The government, the FT reports, has been spending heavily to protect citizens from the fallout of the US-Israeli war on Iran by holding down fuel and fertiliser prices, finding alternative oil and gas suppliers, and ordering domestic plants to produce cooking gas.
However, Modi, earlier this month, asked Indians to save fuel by working from home and using public transport, avoid non-essential gold purchases, and cut foreign travel for holidays and weddings. According to India chief economist at Barclays, Aastha Gudwani, Modi is “basically setting the stage for less happy times to come”.
The pressure is also showing up in the rupee and India’s reserves. FT notes that India’s foreign currency reserves have declined by almost $20 billion to $552 billion since the start of the Gulf conflict. Citi economists now expect India’s current account deficit to hit 2 percent of GDP in 2026-27, up from an earlier estimate of 1.4 percent, the report adds.
For the BBC, Nikita Yadav looks at a different kind of pressure inside Indian homes—distrust over food safety.
In Delhi, 55-year-old Nirmal Rao has started boiling, drying, and grinding turmeric at home because she no longer trusts the turmeric sold from the market. “We shouldn’t have to do this,” Rao tells the BBC. “But you cannot trust what’s being sold in the markets anymore.”
The report—‘India has food safety laws. So why can’t it guarantee safe food?’—notes other middle-class families making paneer at home or buying grain directly from farms. Yadav writes that it is driven less by nostalgia and more by distrust.
Government data cited by the BBC shows that between 2022 and 2025, roughly one in six food samples tested by authorities failed to meet food safety standards. During the same period, authorities cancelled more than 1,100 food business licences.
India has a “modern” food safety framework under the Food Safety and Standards Authority of India (FSSAI).
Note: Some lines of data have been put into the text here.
Lemma X23_witness :
  let w :=
    mkWorld (mock.with_faults (mock.healthy []) None
               (Some (OSError "[Errno 28] No space left on device"))) ∅ [] in
  let run :=
    ingest_views_only.create_dataplex_entry_with_aspects sample_config
      "looker:dashboard:mylooker.retail_banking.branch_overview" "looker-dashboard" [] w in
  fst run = Raise (OSError "[Errno 28] No space left on device")
  /\ files (snd run) !! "/tmp/tmp0.json" = Some None.
Proof.
  intros w run.
  destruct (X23_unwritten_temporary_file_stays sample_config
              "looker:dashboard:mylooker.retail_banking.branch_overview"
              "looker-dashboard" [] w
              (CalledProcessError 1 "ERROR: NOT_FOUND")
              (OSError "[Errno 28] No space left on device"))
    as (Hraise & _ & _ & Hfiles);
    [vm_compute; reflexivity|reflexivity|vm_compute; reflexivity|].
  split; [exact Hraise|].
  unfold run. rewrite Hfiles; [|vm_compute; reflexivity].
  apply lookup_insert_eq.
Defined.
However, the system often acts only after complaints or suspicions arise, the BBC cites experts to emphasise. By that time, adulterated goods may have moved cities or states.
FSSAI ex-chief Pawan Agarwal says, “Bigger companies are expected to test products before they go to market—but most of the food economy does not work that way.”
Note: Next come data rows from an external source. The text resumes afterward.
Lemma isPrefix_slice_to (substr s : string) (n : nat) :
  isPrefix substr (slice_to s n) = true → isPrefix substr s = true.
Proof.
  unfold isPrefix. revert s n.
  induction substr as [|a substr IH]; intros [|b s] [|n]; cbn; try done.
  destruct (ascii_dec a b); [|done]. apply IH.
Qed.

Lemma isPrefix_slice_to_self (s : string) (n : nat) :
  isPrefix (slice_to s n) s = true.
Proof.
  unfold isPrefix. revert n. induction s as [|c s IH]; intros [|n]; cbn; try done.
  destruct (ascii_dec c c); [apply IH|done].
Qed.

Lemma Index_slice_to (substr s : string) (n : nat) :
  substr ≠ "" → Index (slice_to s n) substr ≠ -1 →
  0 ≤ Index s substr < Z.of_nat n.
Proof.
  intros Hne. assert (isPrefix substr "" = false) as Hemp by (by destruct substr).
  revert n. induction s as [|c s IH]; intros n.
  - destruct n; cbn [slice_to Index]; rewrite Hemp; done.
  - destruct n as [|n]; [cbn [slice_to Index]; rewrite Hemp; done|].
    cbn [slice_to]. intros H. cbn [Index] in H |- *.
    destruct (isPrefix substr (String c (slice_to s n))) eqn:E.
    + rewrite (isPrefix_slice_to substr (String c s) (S n) E). lia.
    + destruct (Index (slice_to s n) substr =? -1) eqn:E'; [done|].
      apply Z.eqb_neq in E'. specialize (IH n E').
      destruct (isPrefix substr (String c s)); [lia|].
      destruct (Index s substr =? -1) eqn:E''; [apply Z.eqb_eq in E''; lia|lia].
Qed.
For Bloomberg’s India Edition newsletter, Menaka Doshi reports on ‘an Indian state’s cash-for-babies gambit’.
Doshi writes that Andhra Pradesh Chief Minister N. Chandrababu Naidu, once associated with family planning, has now made a striking reversal.
“At one time, I worked towards family planning. But today, children themselves have become wealth,” Naidu said at a public event last week.
Andhra Pradesh will now offer Rs 30,000 to Rs 40,000 to families that have a third and fourth child. Like other southern states, Andhra Pradesh has a fertility rate below replacement level, the newsletter notes.
Doshi writes that cash-for-babies schemes may appear to leave families with a choice, but in practice the burden is likely to fall on women’s autonomy, work, and unpaid care.
She argues that Andhra Pradesh could instead address its demographic challenge by encouraging migration from younger northern states, such as Bihar and Uttar Pradesh, though it would raise questions of language, identity, political representation, and tax-sharing.